Le gouvernement soviétique avait déclaré la guerre à toute forme de religion : les écoles juives avaient été fermées depuis longtemps ainsi que les synagogues et les Mikvaot (bains rituels). Rabbins, professeurs, Mohalim, Cho’hatim (sacrificateurs rituels) avaient été arrêtés et envoyés purger des peines de vingt ans dans les « camps de travail » en Sibérie ou avaient été exécutés.

La loi communiste permettait au citoyen de pratiquer sa religion chez lui mais interdisait toute vie communautaire. Toute organisation de la vie religieuse était considérée comme contre-révolutionnaire. Comment serait-il possible dans ces conditions de transmettre la tradition aux générations suivantes ?

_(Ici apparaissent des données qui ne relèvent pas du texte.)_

Lemma Values_yield_collect (fuel : nat) s :
  Values_yield fuel (fun v acc => (acc ++ [v], true)) [] s = Values fuel s.
Proof.
  unfold Values_yield, Values, get_head. unfold bind at 1 2.
  rewrite values_loop_collect. unfold bind.
  destruct (values_from fuel (head (self s)) s) as [[vs s3]| |]; reflexivity.
Qed.

Lemma Values_yield_represents {A} s ls vs (fuel : nat)
    (yield : T -> A -> A * bool) (a : A) :
  represents s ls vs -> (length ls <= fuel)%nat ->
  Values_yield fuel yield a s = Return (consume yield vs a, s).
Proof.
  intros Hrep Hf. unfold Values_yield, bind, get_head.
  apply (values_loop_chain yield s ls); [apply represents_chain, Hrep|exact Hf].
Qed.

(** X7. On a well-formed deque that holds [vs], [Values]
    hands the elements of [vs] to the consumer in order, from the head
    on, stops as soon as the consumer declines, and leaves the state as
    it was; consumed to the end it yields [vs]. *)
Theorem Values_yield_consume {A} s ls vs (fuel : nat)
    (yield : T -> A -> A * bool) (a : A) :
  represents s ls vs -> (length ls <= fuel)%nat ->
  Values_yield fuel yield a s = Return (consume yield vs a, s) /\
  Values fuel s = Return (vs, s).
Proof.
  intros Hrep Hf. split.
  - apply (Values_yield_represents s ls); assumption.
  - apply (Values_represents s ls); assumption.
Qed.

Lemma consume_indexed {A} (yield : Z -> T -> A -> A * bool) :
  forall vs (k : nat) (a : A),
  Z.of_nat k + Z.of_nat (length vs) <= Int.max_int ->
  snd (consume
         (fun value ia =>
            if snd (yield (fst ia) value (snd ia))
            then ((Int.add (fst ia) 1, fst (yield (fst ia) value (snd ia))), true)
            else ((fst ia, fst (yield (fst ia) value (snd ia))), false))
         vs (Z.of_nat k, a)) =
  consume (fun iv => yield (fst iv) (snd iv))
          (imap (fun i v => (Z.of_nat (k + i), v)) vs) a.
Proof.
  induction vs as [|v vs IH]; intros k a Hk; [reflexivity|].
  simpl in Hk. simpl. rewrite Nat.add_0_r.
  destruct (snd (yield (Z.of_nat k) v a)) eqn:Hy; simpl; [|reflexivity].
  rewrite int_add_small by (unfold Int.min_int, Int.max_int in *; lia).
  replace (Z.of_nat k + 1) with (Z.of_nat (S k)) by lia.
  rewrite IH by lia. f_equal. apply imap_ext. intros i x _. simpl.
  do 2 f_equal. lia.
Qed.

(** X8. On a well-formed deque that holds [vs], [All] hands
    the consumer the pairs [(0, vs[0]), (1, vs[1]), ...] in order until
    it declines, and leaves the state as it was. *)
Theorem All_yield_indices {A} s ls vs (fuel : nat)
    (yield : Z -> T -> A -> A * bool) (a : A) :
  represents s ls vs -> (length ls <= fuel)%nat ->
  All_yield fuel yield a s =
    Return (consume (fun iv => yield (fst iv) (snd iv))
                    (imap (fun i v => (Z.of_nat i, v)) vs) a, s) /\
  All fuel s = Return (imap (fun i v => (Z.of_nat i, v)) vs, s).
Proof.
  intros Hrep Hf. split.
  - unfold All_yield.
    rewrite (bind_eq _ _ s _ s
               (Values_yield_represents s ls vs fuel _ (0, a) Hrep Hf)).
    unfold ret. f_equal. f_equal.
    apply (consume_indexed yield vs O a).
    rewrite (rep_length _ _ _ Hrep). pose proof (rep_range _ _ _ Hrep). lia.
  - unfold All.
    rewrite (bind_eq _ _ s vs s); [reflexivity|].
    apply (Values_represents s ls); assumption.
Qed.

(** ** Count *)

Lemma count_from_chain (value0 : T) s : forall ls vs p (fuel : nat) (i : Z),
  chain (heap s) p ls vs -> (length ls <= fuel)%nat ->
  0 <= i -> i + Z.of_nat (length vs) <= Int.max_int ->
  Forall (fun v => go_eq v value0 <> None) vs ->
  count_from fuel value0 i p s =
    Return (i + Z.of_nat (length (filter (fun v => go_eq v value0 = Some true)
                                         vs)), s).
Proof.
  induction ls as [|l ls IH]; intros [|v vs] p fuel i Hch Hfuel Hi Hb Hcmp;
    simpl in *; try tauto.
  - subst p. rewrite count_from_nil. rewrite Z.add_0_r. reflexivity.
  - destruct Hch as (-> & nd & Hl & Hv & Hch).
    apply Forall_cons in Hcmp as [Hc0 Hcmp].
    destruct fuel as [|fuel]; [lia|]. simpl.
    unfold bind at 1. unfold get_value, bind, deref, ret. rewrite Hl, Hv.
    unfold equal. rewrite filter_cons.
    destruct (go_eq v value0) as [[|]|] eqn:E; [| |contradiction].
    + unfold get_next, bind, deref, ret. rewrite Hl.
      rewrite decide_True by reflexivity.
      rewrite int_add_small by (unfold Int.min_int, Int.max_int in *; lia).
      rewrite (IH vs (next nd) fuel (i + 1) Hch) by (assumption || lia).
      simpl. do 2 f_equal. lia.
    + unfold get_next, bind, deref, ret. rewrite Hl.
      rewrite decide_False by discriminate.
      rewrite (IH vs (next nd) fuel i Hch) by (assumption || lia). reflexivity.
Qed.

Lemma count_from_chain_Panic (value0 : T) s :
  forall ls vs p (fuel : nat) (i : Z),
  chain (heap s) p ls vs -> (length ls <= fuel)%nat ->
  Exists (fun v => go_eq v value0 = None) vs ->
  count_from fuel value0 i p s = Panic.
Proof.
  induction ls as [|l ls IH]; intros [|v vs] p fuel i Hch Hfuel Hex;
    simpl in *; try tauto.
  - inversion Hex.
  - destruct Hch as (-> & nd & Hl & Hv & Hch).
    destruct fuel as [|fuel]; [lia|]. simpl.
    unfold bind at 1. unfold get_value, bind, deref, ret. rewrite Hl, Hv.
    unfold equal.
    destruct (go_eq v value0) as [b|] eqn:E; [|reflexivity].
    apply Exists_cons in Hex as [Hex|Hex]; [congruence|].
    unfold get_next, bind, deref, ret. rewrite Hl.
    apply (IH vs (next nd) fuel _ Hch); [lia|exact Hex].
Qed.

Lemma Count_represents s ls vs (fuel : nat) (value0 : T) :
  represents s ls vs -> (length ls <= fuel)%nat ->
  Forall (fun v => go_eq v value0 <> None) vs ->
  Count fuel value0 s =
    Return (Z.of_nat (length (filter (fun v => go_eq v value0 = Some true)
                                     vs)), s).
Proof.
  intros Hrep Hf Hcmp. unfold Count, bind, get_head.
  rewrite (count_from_chain value0 s ls vs _ fuel 0);
    [reflexivity|apply represents_chain, Hrep|exact Hf|lia| |exact Hcmp].
  rewrite (rep_length _ _ _ Hrep). pose proof (rep_range _ _ _ Hrep). lia.
Qed.

(** X9. On a well-formed deque that holds [vs], [Count(value)] returns
    the number of elements [e] of [vs] for which [e == value] is true,
    and leaves the state as it was, when none of these comparisons
    panics; when one does, [Count] panics. [==] is that of the element
    type: with a [NaN] in the deque [Count(NaN)] is zero. Where [==] is
    equality, as on integers and strings, the result is the number of
    occurrences of [value], and it is zero exactly when [value] is not
    in the deque. *)
Theorem Count_occurrences s ls vs (fuel : nat) (value0 : T) :
  represents s ls vs -> (length ls <= fuel)%nat ->
  (Forall (fun v => go_eq v value0 <> None) vs ->
   Count fuel value0 s =
     Return (Z.of_nat (length (filter (fun v => go_eq v value0 = Some true)
                                      vs)), s)) /\
  (Exists (fun v => go_eq v value0 = None) vs ->
   Count fuel value0 s = Panic) /\
  ((forall a b : T, go_eq a b = Some (bool_decide (a = b))) ->
   Count fuel value0 s =
     Return (Z.of_nat (length (filter (fun v => v = value0) vs)), s) /\
   (value0 ∉ vs <-> Count fuel value0 s = Return (0, s))).
Proof.
  intros Hrep Hf. split; [|split].
  - apply (Count_represents s ls vs); assumption.
  - intros Hex. unfold Count, bind, get_head.
    apply (count_from_chain_Panic value0 s ls vs);
      [apply represents_chain, Hrep|exact Hf|exact Hex].
  - intros Heq.
    assert (Hc : Count fuel value0 s =
              Return (Z.of_nat (length (filter (fun v => v = value0) vs)), s)).
    { rewrite (Count_represents s ls vs fuel value0 Hrep Hf).
      - do 4 f_equal. apply list_filter_iff. intros x. rewrite Heq. split.
        + intros E. injection E as E. apply bool_decide_eq_true in E. exact E.
        + intros ->. rewrite bool_decide_eq_true_2; reflexivity.
      - apply Forall_forall. intros x _. rewrite Heq. discriminate. }
    split; [exact Hc|]. rewrite Hc. split.
    + intros Hnin. do 3 f_equal.
      destruct (filter (fun v => v = value0) vs) as [|x xs] eqn:E; [reflexivity|].
      assert (Hx : x ∈ filter (fun v => v = value0) vs) by (rewrite E; left).
      apply list_elem_of_filter in Hx as [-> Hx]. contradiction.
    + intros E Hin. injection E as E.
      assert (Hin' : value0 ∈ filter (fun v => v = value0) vs)
        by (apply list_elem_of_filter; auto).
      destruct (filter (fun v => v = value0) vs); [inversion Hin'|discriminate].
Qed.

Cependant, même dans ces conditions cruelles, la résistance s’organisait, des ‘Hassidim luttaient de toutes leurs forces pour accomplir des Mitsvot en enseignant la Torah dans la clandestinité la plus absolue, en procurant des objets de culte à leurs frères, en pratiquant discrètement des circoncisions, des mariages… Et, à l’approche de Pessa’h, des familles s’unissaient pour cuire les Matsot.

Nombreux étaient ceux qui habitaient à Moscou. Chaque année, ils profitaient de l’hospitalité d’un Juif habitant à Malahovka et qui était disposé à prendre le risque de prêter sa maison pour cette opération. Bien entendu, la plus grande discrétion était de mise et l’information circulait seulement de bouche à oreille.

Tout en jouant à la corde, Rivka avait remarqué une femme qui semblait errer sans but précis dans la rue. Un grand fichu recouvrait sa tête et même une partie de son visage mais on remarquait ses yeux qui semblaient chercher quelque chose, une adresse… Pour Rivka, c’était un indice suspect, suffisamment grave pour qu’elle prévienne son père. En un instant, les fillettes disparurent dans la maison. Derrière les volets soigneusement fermés, l’agitation était grande : un homme pétrissait avec agilité la farine et l’eau, d’autres aplatissaient prestement les morceaux de pâte, d’autres encore les piquaient tandis que les derniers les enfournaient, tout ceci en moins de dix-huit minutes. En effet, non seulement telle était la Hala’ha (la loi juive) mais la rapidité était aussi nécessaire pour tout cacher le plus vite possible si jamais des ennuis arrivaient.

L’arrivée en trombe des fillettes mit fin à toute cette agitation : « Dans la rue… il y a là une femme qui semble chercher quelque chose… J’ai cru la reconnaître : c’est la femme du directeur du commissariat central… ». En quelques instants, tout disparut : les Matsot, les piques, les bassines, la farine… Les ‘Hassidim se regardaient sans parler, leurs visages blancs comme la craie à l’idée d’être découverts en flagrant délit…

Des coups à la porte…

Un silence de mort régnait dans la maison.

Les coups redoublaient. Le maître de maison décida de prendre les devants. Il saisit une bourse remplie d’argent et ouvrit la porte. Effectivement, c’était bien la suspecte qui se tenait là. L’homme lui tendit l’argent sans rien dire mais elle ne le prit pas.

- Je vous en prie, supplia l’homme. Faites comme si vous n’aviez rien vu !

- Non, murmura-t-elle en hochant la tête. Je ne suis pas venue pour vous causer des ennuis !

- Alors… De quoi s’agit-il ?

- Ecoutez, chuchota-t-elle, chaque année, à cette période, mon mari ne mange rien durant huit jours ! Il me demande de lui procurer des Matsot que vous, les Juifs, vous cuisez spécialement pour ces huit jours !

Abasourdi, le maître de maison tentait de comprendre ce que cela signifiait. Elle continua :

- Les années précédentes, je les obtenais dans un autre endroit mais cette année, on m’a dit de venir dans cette rue, à cette adresse. Pouvez-vous me vendre un paquet de Matsot pour une personne ?

Tous les ‘Hassidim qui se cachaient là poussèrent un soupir de soulagement. Ainsi donc, le directeur du commissariat était juif et tenait à manger des Matsot à Pessa’h !

La femme repartit avec un paquet de Matsot. Mais l’année suivante, les ‘Hassidim s’organisèrent avec encore davantage de précautions, dans une autre maison, celle de Rav Aharon ‘Hazane : quand celui-ci avait fait construire sa maison, il avait prévu un Mikvé ainsi qu’un grand four pour la cuisson des Matsot à Pessa’h.

Les ‘Hassidim purent ainsi continuer à fournir des Matsot à de nombreux Juifs de Moscou.